Many of us have had the experience of a “memory jog,” or a cue that brings up a long forgotten memory. Perhaps because our own experiences serve as powerful evidence to us, this also reinforces the myth that all memories are forever stored in the brain and only need some sort of jolt to come back.
It’s hard to know exactly how the double-conk myth became intertwined with the myth of memory restoration, but forgetting and amnesia were also popular themes in Victorian novels. If memory could be restored with a shock, a second conk could provide that jolt.

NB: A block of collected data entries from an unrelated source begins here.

Definition create (c : conn_id) (req : CreateReq.t) (ca : option connAuth) : M () :=
  match sandboxPath ca (CreateReq.Path req) with
  | Err err => createFailed c req (Some err)
  | Ok spath =>
    if CreateReq.IsDir req then
      err ← on_world (os_MkdirAll spath (CreateReq.Mode req));
      match err with
      | Some err => createFailed c req (Some err)
      | None => createSuccess c req
      end
    else
      err ← on_world (os_MkdirAll (Dir spath) 0x1ED);
      match err with
      | Some err => createFailed c req (Some err)
      | None =>
        info ← ask_world (os_Stat spath);
        match info with
        | Ok info =>
          if fi_IsDir info then createFailed c req (Some (Errorf "path is a directory" []))
          else createSuccess c req
        | Err err =>
          if negb (is_not_exist err) then createFailed c req (Some err)
          else create_new c req spath
        end
      end
  end.

Definition writeFailed (c : conn_id) (req : WriteReq.t) (err : option error) : M () :=
  let errMsg := match err with Some e => error_text e | None => "" end in
  send c (MWriteRes {| WriteRes.ID := WriteReq.ID req; WriteRes.Success := false; WriteRes.N := 0;
                       WriteRes.Error := errMsg |}) [].

Definition writeSuccess (c : conn_id) (req : WriteReq.t) (n : Z) : M () :=
  send c (MWriteRes {| WriteRes.ID := WriteReq.ID req; WriteRes.Success := true; WriteRes.N := i32 n;
                       WriteRes.Error := "" |}) [].
(* ===== verification/Client.v ===== *)
(** The client ([src/client.go]): the remote calls.

    A call ([Create], [Write], [Read], [ReadDir], [Stat], [Hash]) builds one
    request, hands it to the hub (Hub.v) and waits for the response or the end of
    the context; that wait is the operation [call] of the interface [Transport], so
    the calls and the transfers built on them are generic in the network.  A call that
    is never taken by the hub ([ClientSpec.ended_call_never_returns]) has no outcome:
    the theorems about transfers are about runs whose calls return. *)
From S2P Require Import Prelude Message GoStd GoHash Chunk Hoare Server.
From Stdlib Require Import Strings.Byte.

(** ** The network, as the callers see it

    [call m p] submits the request [m] with payload [p] and gives the response and
    its payload, or the error of the context. *)
Class Transport := {
  net : Type;
  call : MSG → list byte → net → net * result (MSG * list byte);
}.

Definition clientWrappedMsg : Set := MSG * list byte.

(** The fields of [copierClient] the calls use; [cc_draws] counts the reads of
    [crypto/rand]. *)
Record client : Set := {
  cc_id : Z;
  cc_batch : Z;
  cc_useChecksum : bool;
  cc_useEncryption : bool;
  cc_authToken : string;
  cc_authUser : string;
  cc_encryptionKey : option (list byte);
  cc_draws : nat;
}.

Definition set_id (id : Z) (cc : client) : client :=
  {| cc_id := id; cc_batch := cc_batch cc; cc_useChecksum := cc_useChecksum cc;
     cc_useEncryption := cc_useEncryption cc; cc_authToken := cc_authToken cc; cc_authUser := cc_authUser cc;
     cc_encryptionKey := cc_encryptionKey cc; cc_draws := cc_draws cc |}.
Definition set_draws (k : nat) (cc : client) : client :=
  {| cc_id := cc_id cc; cc_batch := cc_batch cc; cc_useChecksum := cc_useChecksum cc;
     cc_useEncryption := cc_useEncryption cc; cc_authToken := cc_authToken cc; cc_authUser := cc_authUser cc;
     cc_encryptionKey := cc_encryptionKey cc; cc_draws := k |}.

Section Calls.
  Context `{Transport, Gzip, SecretBox, Rand}.

#[local] Notation M := (ST (client * net)).

Definition ask_cc {A} (f : client → A) : M A := λ s, (f (fst s), s).

(** [atomic.AddInt64(&cc.id, 1)]. *)
Definition genMsgID : M Z := λ '(cc, n),
  let id := i64 (cc_id cc + 1) in (id, (set_id id cc, n)).

Definition client_rand (len : nat) : M (result (list byte)) := λ '(cc, n),
  (rand_bytes (cc_draws cc) len, (set_draws (S (cc_draws cc)) cc, n)).

Definition submit (m : MSG) (p : list byte) : M (result clientWrappedMsg) := λ '(cc, n),
  let '(n, r) := call m p n in (r, (cc, n)).

Definition Create (target : string) (size mode : Z) : M (result clientWrappedMsg) :=
  id ← genMsgID;
  submit (MCreateReq {| CreateReq.ID := id; CreateReq.Size := size; CreateReq.Mode := u32 mode;
                        CreateReq.Path := target; CreateReq.IsDir := false |}) [].

(** The end of [Write]: the request around the bytes to send. *)
Definition write_submit (target : string) (off : Z) (toSend : list byte) (algo encAlgo : Z)
    : M (result clientWrappedMsg) :=
  id ← genMsgID;
  useChecksum ← ask_cc cc_useChecksum;
  let checksum := if useChecksum && (0 <? zlen toSend) then ChecksumIEEE toSend else 0 in
  submit (MWriteReq {| WriteReq.ID := id; WriteReq.Path := target; WriteReq.Offset := off;
                       WriteReq.Checksum := checksum; WriteReq.Compression := algo;
                       WriteReq.Encryption := encAlgo |}) toSend.

Definition Write (target : string) (off : Z) (payload : list byte) (compressionAlgo : Z)
    : M (result clientWrappedMsg) :=
  match compressChunk payload compressionAlgo with
  | Err err => mret (Err err)
  | Ok (compressed, algo) =>
    useEncryption ← ask_cc cc_useEncryption;
    if useEncryption : bool then
      key ← ask_cc cc_encryptionKey;
      nonce ← client_rand 24;
      match encryptChunk nonce compressed key with
      | Err err => mret (Err err)
      | Ok encrypted => write_submit target off encrypted algo EncryptionSecretBox
      end
    else write_submit target off compressed algo EncryptionNone
  end.

Definition Read (target : string) (off size compressionAlgo : Z) : M (result clientWrappedMsg) :=
  useEncryption ← ask_cc cc_useEncryption;
  let encAlgo := if useEncryption : bool then EncryptionSecretBox else EncryptionNone in
  id ← genMsgID;
  submit (MReadReq {| ReadReq.ID := id; ReadReq.Path := target; ReadReq.Offset := off; ReadReq.Size := size;
                      ReadReq.Compression := compressionAlgo; ReadReq.Encryption := encAlgo |}) [].

Definition ReadDir (target : string) : M (result clientWrappedMsg) :=
  id ← genMsgID;
  submit (MReadDirReq {| ReadDirReq.ID := id; ReadDirReq.Path := target |}) [].

Definition Stat (target : string) : M (result clientWrappedMsg) :=
  id ← genMsgID;
  submit (MStatReq {| StatReq.ID := id; StatReq.Path := target |}) [].

Definition Hash (target : string) : M (result clientWrappedMsg) :=
  id ← genMsgID;
  submit (MHashReq {| HashReq.ID := id; HashReq.Path := target |}) [].

End Calls.

(** ** What a call to [Write] puts on the wire *)

Section WriteCall.
  Context `{Transport, GzipOk, SecretBoxOk, RandOk}.

(** What the server decodes from the request of [write_submit]. *)
Lemma write_payload_ok req toSend algo ca z data :
  WriteReq.Checksum req = 0 ∨ WriteReq.Checksum req = ChecksumIEEE toSend →
  WriteReq.Compression req = algo → decompressChunk z algo = Ok data →
  (WriteReq.Encryption req = EncryptionNone ∧ toSend = z
   ∨ WriteReq.Encryption req = EncryptionSecretBox ∧ decryptChunk toSend (ca_encryptionKey ca) = Ok z) →
  write_payload req toSend ca = Ok data.
Proof.
  intros Hc <- Hz He. unfold write_payload.
  assert (negb (WriteReq.Checksum req =? 0) && negb (ChecksumIEEE toSend =? WriteReq.Checksum req) = false) as ->.
  { destruct Hc as [->| ->]; [done|]. by rewrite Z.eqb_refl, andb_false_r. }
  destruct He as [[-> ->]|[-> He]]; simpl; [done|]. by rewrite He.
Qed.

(** The outcome of [Write]: an error before anything is sent, or one request, from
    which a server that holds the same key recovers the data. *)
Definition write_called (target : string) (off : Z) (data : list byte) (cc : client) (n : net)
    (r : result clientWrappedMsg) (s' : client * net) : Prop :=
  (∃ e, r = Err e ∧ snd s' = n ∧ cc_id (fst s') = cc_id cc)
  ∨ ∃ req p, WriteReq.Path req = target ∧ WriteReq.Offset req = off
      ∧ WriteReq.ID req = i64 (cc_id cc + 1) ∧ cc_id (fst s') = WriteReq.ID req
      ∧ call (MWriteReq req) p n = (snd s', r) ∧ zlen p <= zlen data + 40
      ∧ (∀ ca, ca_encryptionKey ca = cc_encryptionKey cc → write_payload req p ca = Ok data).

Lemma write_submit_called target off data z toSend algo enc cc cc' n :
  cc_id cc' = cc_id cc → zlen toSend <= zlen data + 40 → decompressChunk z algo = Ok data →
  (enc = EncryptionNone ∧ toSend = z
   ∨ enc = EncryptionSecretBox ∧ decryptChunk toSend (cc_encryptionKey cc) = Ok z) →
  wp (write_submit target off toSend algo enc) (λ r s', write_called target off data cc n r s') (cc', n).
Proof.
  intros Hid Hlen Hz He. unfold write_submit, wp.
  destruct (call (MWriteReq {| WriteReq.ID := i64 (cc_id cc' + 1); WriteReq.Path := target; WriteReq.Offset := off;
    WriteReq.Checksum := if cc_useChecksum cc' && (0 <? zlen toSend) then ChecksumIEEE toSend else 0;
    WriteReq.Compression := algo; WriteReq.Encryption := enc |}) toSend n) as [n' r] eqn:Hcall.
  assert (write_submit target off toSend algo enc (cc', n) = (r, (set_id (i64 (cc_id cc' + 1)) cc', n'))) as Hrun.
  { unfold write_submit. rewrite run_bind. unfold genMsgID, eval, exec. cbn [fst snd]. rewrite run_bind.
    unfold ask_cc, eval, exec. cbn [fst snd]. unfold submit. cbn [cc_useChecksum set_id]. by rewrite Hcall. }
  unfold eval, exec. fold (write_submit target off toSend algo enc). rewrite Hrun. cbn [fst snd].
  right. eexists _, toSend. rewrite <- Hid. split_and!; [..|exact Hcall|done|]; try done.
  intros ca Hca. apply (write_payload_ok _ _ algo ca z data); try done.
  - simpl. destruct (_ && _); [by right|by left].
  - simpl. rewrite Hca. by destruct He as [[-> ->]|[-> He]]; [left|right].
Qed.

Lemma Write_called target off data algo cc n :
  wp (Write target off data algo) (λ r s', write_called target off data cc n r s') (cc, n).
Proof.
  unfold Write. destruct (compressChunk data algo) as [[z a]|e] eqn:Hz; [|apply wp_ret; left; by exists e].
  destruct (decompress_compress _ _ _ _ Hz) as (Hdz & Hlen & _).
  apply wp_bind. change (ask_cc cc_useEncryption (cc, n)) with (cc_useEncryption cc, (cc, n)).
  unfold wp at 1, ask_cc, eval, exec. cbn [fst snd]. destruct (cc_useEncryption cc).
  2: { apply write_submit_called with (z := z); try done; [lia|by left]. }
  apply wp_bind. unfold wp at 1, ask_cc, eval, exec. cbn [fst snd].
  apply wp_bind. unfold wp at 1, client_rand, eval, exec. cbn [fst snd].
  destruct (encryptChunk _ z _) as [out|e] eqn:He; [|apply wp_ret; left; by exists e].
  destruct (decrypt_encrypt _ _ _ _ He) as [Hdec Hol]; [intros nn; apply rand_length|].
  apply write_submit_called with (z := z); try done; [|by right].
  rewrite Hol. destruct (_ || _); lia.
Qed.

End WriteCall.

It wasn’t until the middle of the 19th century that a few scientists studying memory began to fully realize that a blow to the head might destroy some memory abilities completely. A second blow wasn’t likely to jump start the brain, they realized, but create further damage.
But the double-conk myth was already in circulation by then. The fact that the myth was originally supported by some scientists and physicians probably lent it some credence even as evidence that it wasn’t true mounted. It’s hard to change a myth with a 50-year head start.